Segment Open

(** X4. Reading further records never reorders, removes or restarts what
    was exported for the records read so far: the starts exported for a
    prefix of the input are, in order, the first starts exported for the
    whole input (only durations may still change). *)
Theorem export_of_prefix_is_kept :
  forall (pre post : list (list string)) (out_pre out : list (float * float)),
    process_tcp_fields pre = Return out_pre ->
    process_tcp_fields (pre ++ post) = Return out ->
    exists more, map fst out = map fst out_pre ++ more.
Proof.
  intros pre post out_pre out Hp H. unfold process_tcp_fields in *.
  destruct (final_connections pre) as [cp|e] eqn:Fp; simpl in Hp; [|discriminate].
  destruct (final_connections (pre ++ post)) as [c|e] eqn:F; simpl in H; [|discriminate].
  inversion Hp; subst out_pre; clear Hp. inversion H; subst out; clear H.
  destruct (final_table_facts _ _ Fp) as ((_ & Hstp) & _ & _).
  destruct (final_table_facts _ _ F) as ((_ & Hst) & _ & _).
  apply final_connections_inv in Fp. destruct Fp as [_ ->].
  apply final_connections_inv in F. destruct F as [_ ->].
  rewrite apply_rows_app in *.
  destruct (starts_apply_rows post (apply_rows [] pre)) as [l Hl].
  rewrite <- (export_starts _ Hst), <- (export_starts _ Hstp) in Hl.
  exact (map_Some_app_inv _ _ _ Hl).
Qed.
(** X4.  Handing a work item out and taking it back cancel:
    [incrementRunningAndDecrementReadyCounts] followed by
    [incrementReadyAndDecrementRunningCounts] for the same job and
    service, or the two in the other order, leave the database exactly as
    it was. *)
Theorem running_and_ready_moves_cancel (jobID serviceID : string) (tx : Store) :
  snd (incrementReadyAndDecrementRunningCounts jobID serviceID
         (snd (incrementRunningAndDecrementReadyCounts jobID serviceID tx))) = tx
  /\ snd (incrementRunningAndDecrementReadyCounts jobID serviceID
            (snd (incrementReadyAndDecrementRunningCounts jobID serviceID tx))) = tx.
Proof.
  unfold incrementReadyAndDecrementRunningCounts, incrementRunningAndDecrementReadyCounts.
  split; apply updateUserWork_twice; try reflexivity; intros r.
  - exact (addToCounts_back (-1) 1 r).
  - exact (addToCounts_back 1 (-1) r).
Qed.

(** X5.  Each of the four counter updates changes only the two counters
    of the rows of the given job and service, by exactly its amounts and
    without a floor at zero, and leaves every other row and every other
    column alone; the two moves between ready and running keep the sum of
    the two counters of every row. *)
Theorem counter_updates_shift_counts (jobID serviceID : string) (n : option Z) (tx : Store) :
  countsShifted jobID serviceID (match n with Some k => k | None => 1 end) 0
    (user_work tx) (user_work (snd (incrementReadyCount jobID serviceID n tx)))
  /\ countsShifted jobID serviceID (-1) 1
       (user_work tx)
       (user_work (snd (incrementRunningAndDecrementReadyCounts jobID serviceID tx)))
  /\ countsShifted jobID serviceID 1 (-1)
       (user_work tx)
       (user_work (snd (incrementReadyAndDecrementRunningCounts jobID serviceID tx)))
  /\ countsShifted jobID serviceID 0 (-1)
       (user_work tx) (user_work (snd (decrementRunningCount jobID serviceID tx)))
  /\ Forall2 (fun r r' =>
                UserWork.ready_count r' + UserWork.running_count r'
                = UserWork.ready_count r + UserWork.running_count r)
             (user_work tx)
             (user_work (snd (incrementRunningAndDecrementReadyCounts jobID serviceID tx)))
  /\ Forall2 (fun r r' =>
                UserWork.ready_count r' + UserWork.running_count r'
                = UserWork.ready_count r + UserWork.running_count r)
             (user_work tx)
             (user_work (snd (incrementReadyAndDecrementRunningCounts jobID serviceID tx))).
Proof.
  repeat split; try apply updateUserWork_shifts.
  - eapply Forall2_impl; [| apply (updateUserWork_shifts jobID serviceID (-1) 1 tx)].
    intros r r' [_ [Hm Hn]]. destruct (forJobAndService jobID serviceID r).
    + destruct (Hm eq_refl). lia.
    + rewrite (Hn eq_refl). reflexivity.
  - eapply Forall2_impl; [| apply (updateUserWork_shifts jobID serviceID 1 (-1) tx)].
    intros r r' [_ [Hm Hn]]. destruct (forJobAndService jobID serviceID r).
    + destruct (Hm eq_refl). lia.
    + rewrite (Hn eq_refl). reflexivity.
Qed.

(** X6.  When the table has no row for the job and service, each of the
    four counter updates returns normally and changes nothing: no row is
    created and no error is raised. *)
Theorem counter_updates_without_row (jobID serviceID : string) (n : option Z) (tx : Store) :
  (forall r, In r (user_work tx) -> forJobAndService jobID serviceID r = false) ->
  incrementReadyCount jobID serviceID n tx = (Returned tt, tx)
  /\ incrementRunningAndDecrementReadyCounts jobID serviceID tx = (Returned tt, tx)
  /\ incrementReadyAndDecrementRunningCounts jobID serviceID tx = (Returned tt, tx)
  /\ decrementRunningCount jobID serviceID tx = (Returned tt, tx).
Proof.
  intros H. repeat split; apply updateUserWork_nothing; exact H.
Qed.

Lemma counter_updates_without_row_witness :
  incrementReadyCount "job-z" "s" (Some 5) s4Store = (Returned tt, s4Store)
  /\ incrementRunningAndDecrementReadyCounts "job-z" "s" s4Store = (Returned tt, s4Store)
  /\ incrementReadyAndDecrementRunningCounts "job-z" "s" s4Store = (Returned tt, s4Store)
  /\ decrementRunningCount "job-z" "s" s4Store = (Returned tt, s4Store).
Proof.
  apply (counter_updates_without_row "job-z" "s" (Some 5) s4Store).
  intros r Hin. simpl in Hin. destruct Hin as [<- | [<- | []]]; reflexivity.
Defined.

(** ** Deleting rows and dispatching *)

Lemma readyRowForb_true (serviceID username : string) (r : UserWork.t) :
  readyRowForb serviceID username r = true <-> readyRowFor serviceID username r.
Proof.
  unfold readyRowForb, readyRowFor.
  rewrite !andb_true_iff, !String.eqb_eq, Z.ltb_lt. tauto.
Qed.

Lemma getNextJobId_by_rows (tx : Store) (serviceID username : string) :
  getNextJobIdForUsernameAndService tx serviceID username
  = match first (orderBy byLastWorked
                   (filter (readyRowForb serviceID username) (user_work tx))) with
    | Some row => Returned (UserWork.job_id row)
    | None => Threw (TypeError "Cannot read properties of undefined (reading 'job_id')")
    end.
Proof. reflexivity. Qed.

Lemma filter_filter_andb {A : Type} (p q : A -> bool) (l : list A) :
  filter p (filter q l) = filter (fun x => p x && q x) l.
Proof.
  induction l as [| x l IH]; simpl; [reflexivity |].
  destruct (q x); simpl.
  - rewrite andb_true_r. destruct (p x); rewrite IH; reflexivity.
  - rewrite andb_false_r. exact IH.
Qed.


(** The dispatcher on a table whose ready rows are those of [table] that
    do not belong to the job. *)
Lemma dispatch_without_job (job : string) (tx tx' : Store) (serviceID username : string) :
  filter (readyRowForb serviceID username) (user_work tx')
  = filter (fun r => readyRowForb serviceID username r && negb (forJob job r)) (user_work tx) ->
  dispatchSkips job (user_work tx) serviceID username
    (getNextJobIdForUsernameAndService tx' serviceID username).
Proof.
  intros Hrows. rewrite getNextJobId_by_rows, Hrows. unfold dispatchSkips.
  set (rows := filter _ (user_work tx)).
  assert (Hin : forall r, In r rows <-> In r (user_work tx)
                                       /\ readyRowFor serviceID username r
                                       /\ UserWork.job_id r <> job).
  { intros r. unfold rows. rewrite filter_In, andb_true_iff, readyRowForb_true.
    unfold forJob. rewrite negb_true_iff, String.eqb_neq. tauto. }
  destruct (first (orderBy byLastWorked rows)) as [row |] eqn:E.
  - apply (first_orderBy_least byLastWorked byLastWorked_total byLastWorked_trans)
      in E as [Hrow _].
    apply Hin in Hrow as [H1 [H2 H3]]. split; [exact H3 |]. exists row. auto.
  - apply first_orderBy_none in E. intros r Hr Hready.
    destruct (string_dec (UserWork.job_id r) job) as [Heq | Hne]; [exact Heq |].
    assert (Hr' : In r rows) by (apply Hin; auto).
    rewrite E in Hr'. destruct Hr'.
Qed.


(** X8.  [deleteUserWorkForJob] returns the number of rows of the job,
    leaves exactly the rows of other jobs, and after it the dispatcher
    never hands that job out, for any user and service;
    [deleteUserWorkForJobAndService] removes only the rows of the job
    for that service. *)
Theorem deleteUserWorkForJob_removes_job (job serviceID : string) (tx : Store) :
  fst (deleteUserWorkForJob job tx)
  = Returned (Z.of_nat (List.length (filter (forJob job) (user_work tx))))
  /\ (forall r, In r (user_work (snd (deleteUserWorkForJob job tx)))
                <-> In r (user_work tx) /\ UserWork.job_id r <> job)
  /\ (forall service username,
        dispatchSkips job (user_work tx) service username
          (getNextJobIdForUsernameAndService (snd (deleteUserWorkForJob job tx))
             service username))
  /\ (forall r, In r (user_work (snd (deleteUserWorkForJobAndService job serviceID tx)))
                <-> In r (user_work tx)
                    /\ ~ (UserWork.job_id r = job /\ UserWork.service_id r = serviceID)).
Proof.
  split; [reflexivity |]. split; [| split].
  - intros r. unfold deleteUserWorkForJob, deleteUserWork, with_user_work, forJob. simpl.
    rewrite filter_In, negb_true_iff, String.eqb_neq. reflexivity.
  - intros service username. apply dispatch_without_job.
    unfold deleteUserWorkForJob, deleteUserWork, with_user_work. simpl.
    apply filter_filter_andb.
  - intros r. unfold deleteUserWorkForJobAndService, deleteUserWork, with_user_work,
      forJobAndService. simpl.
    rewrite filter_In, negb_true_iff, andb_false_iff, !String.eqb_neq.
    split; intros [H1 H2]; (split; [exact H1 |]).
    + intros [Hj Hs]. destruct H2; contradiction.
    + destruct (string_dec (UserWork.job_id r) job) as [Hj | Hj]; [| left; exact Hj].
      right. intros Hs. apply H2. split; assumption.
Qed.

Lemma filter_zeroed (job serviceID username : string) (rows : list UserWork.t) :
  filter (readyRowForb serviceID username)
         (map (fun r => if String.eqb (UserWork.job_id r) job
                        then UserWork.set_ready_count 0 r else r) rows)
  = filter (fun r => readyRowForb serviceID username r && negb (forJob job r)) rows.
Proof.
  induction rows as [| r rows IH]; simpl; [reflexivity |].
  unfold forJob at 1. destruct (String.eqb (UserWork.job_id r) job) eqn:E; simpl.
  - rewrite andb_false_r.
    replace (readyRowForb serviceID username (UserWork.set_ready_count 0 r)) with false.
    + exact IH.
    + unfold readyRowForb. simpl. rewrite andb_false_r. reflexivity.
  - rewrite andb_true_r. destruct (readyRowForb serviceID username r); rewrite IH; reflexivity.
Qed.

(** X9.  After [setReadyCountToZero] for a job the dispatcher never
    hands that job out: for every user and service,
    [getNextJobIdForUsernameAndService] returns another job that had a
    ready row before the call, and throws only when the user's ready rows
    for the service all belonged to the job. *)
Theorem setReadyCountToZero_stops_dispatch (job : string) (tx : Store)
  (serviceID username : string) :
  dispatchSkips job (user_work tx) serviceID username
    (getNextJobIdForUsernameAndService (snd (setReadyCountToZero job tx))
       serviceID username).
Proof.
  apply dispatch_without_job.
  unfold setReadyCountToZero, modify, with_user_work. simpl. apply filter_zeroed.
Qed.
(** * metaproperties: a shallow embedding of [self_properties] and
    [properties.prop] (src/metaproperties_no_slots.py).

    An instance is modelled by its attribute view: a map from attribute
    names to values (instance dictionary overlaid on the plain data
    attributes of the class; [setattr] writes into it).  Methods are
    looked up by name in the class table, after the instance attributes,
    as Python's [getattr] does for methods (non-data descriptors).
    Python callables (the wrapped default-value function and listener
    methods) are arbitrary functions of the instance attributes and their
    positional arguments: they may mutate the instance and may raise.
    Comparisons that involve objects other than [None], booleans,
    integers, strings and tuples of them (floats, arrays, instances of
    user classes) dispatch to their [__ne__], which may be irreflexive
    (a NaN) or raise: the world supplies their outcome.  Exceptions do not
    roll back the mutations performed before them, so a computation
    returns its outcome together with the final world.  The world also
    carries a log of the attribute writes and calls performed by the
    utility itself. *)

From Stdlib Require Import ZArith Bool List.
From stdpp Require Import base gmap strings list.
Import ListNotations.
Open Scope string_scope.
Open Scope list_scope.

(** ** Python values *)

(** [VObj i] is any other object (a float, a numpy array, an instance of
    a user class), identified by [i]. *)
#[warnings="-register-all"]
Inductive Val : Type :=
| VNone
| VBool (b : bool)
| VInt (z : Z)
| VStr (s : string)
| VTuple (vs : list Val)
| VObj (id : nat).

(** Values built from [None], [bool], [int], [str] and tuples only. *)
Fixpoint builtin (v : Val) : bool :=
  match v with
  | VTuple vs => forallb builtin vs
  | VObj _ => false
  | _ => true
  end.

Segment Closed

Exercise brief: Lines wanted from the listing above: the line with "intros r Hin." up to and including the line with "assert (Hin : forall". Please write them out exactly, adding nothing else.

Your response:
  intros r Hin. simpl in Hin. destruct Hin as [<- | [<- | []]]; reflexivity.
Defined.

(** ** Deleting rows and dispatching *)

Lemma readyRowForb_true (serviceID username : string) (r : UserWork.t) :
  readyRowForb serviceID username r = true <-> readyRowFor serviceID username r.
Proof.
  unfold readyRowForb, readyRowFor.
  rewrite !andb_true_iff, !String.eqb_eq, Z.ltb_lt. tauto.
Qed.

Lemma getNextJobId_by_rows (tx : Store) (serviceID username : string) :
  getNextJobIdForUsernameAndService tx serviceID username
  = match first (orderBy byLastWorked
                   (filter (readyRowForb serviceID username) (user_work tx))) with
    | Some row => Returned (UserWork.job_id row)
    | None => Threw (TypeError "Cannot read properties of undefined (reading 'job_id')")
    end.
Proof. reflexivity. Qed.

Lemma filter_filter_andb {A : Type} (p q : A -> bool) (l : list A) :
  filter p (filter q l) = filter (fun x => p x && q x) l.
Proof.
  induction l as [| x l IH]; simpl; [reflexivity |].
  destruct (q x); simpl.
  - rewrite andb_true_r. destruct (p x); rewrite IH; reflexivity.
  - rewrite andb_false_r. exact IH.
Qed.


(** The dispatcher on a table whose ready rows are those of [table] that
    do not belong to the job. *)
Lemma dispatch_without_job (job : string) (tx tx' : Store) (serviceID username : string) :
  filter (readyRowForb serviceID username) (user_work tx')
  = filter (fun r => readyRowForb serviceID username r && negb (forJob job r)) (user_work tx) ->
  dispatchSkips job (user_work tx) serviceID username
    (getNextJobIdForUsernameAndService tx' serviceID username).
Proof.
  intros Hrows. rewrite getNextJobId_by_rows, Hrows. unfold dispatchSkips.
  set (rows := filter _ (user_work tx)).
  assert (Hin : forall r, In r rows <-> In r (user_work tx)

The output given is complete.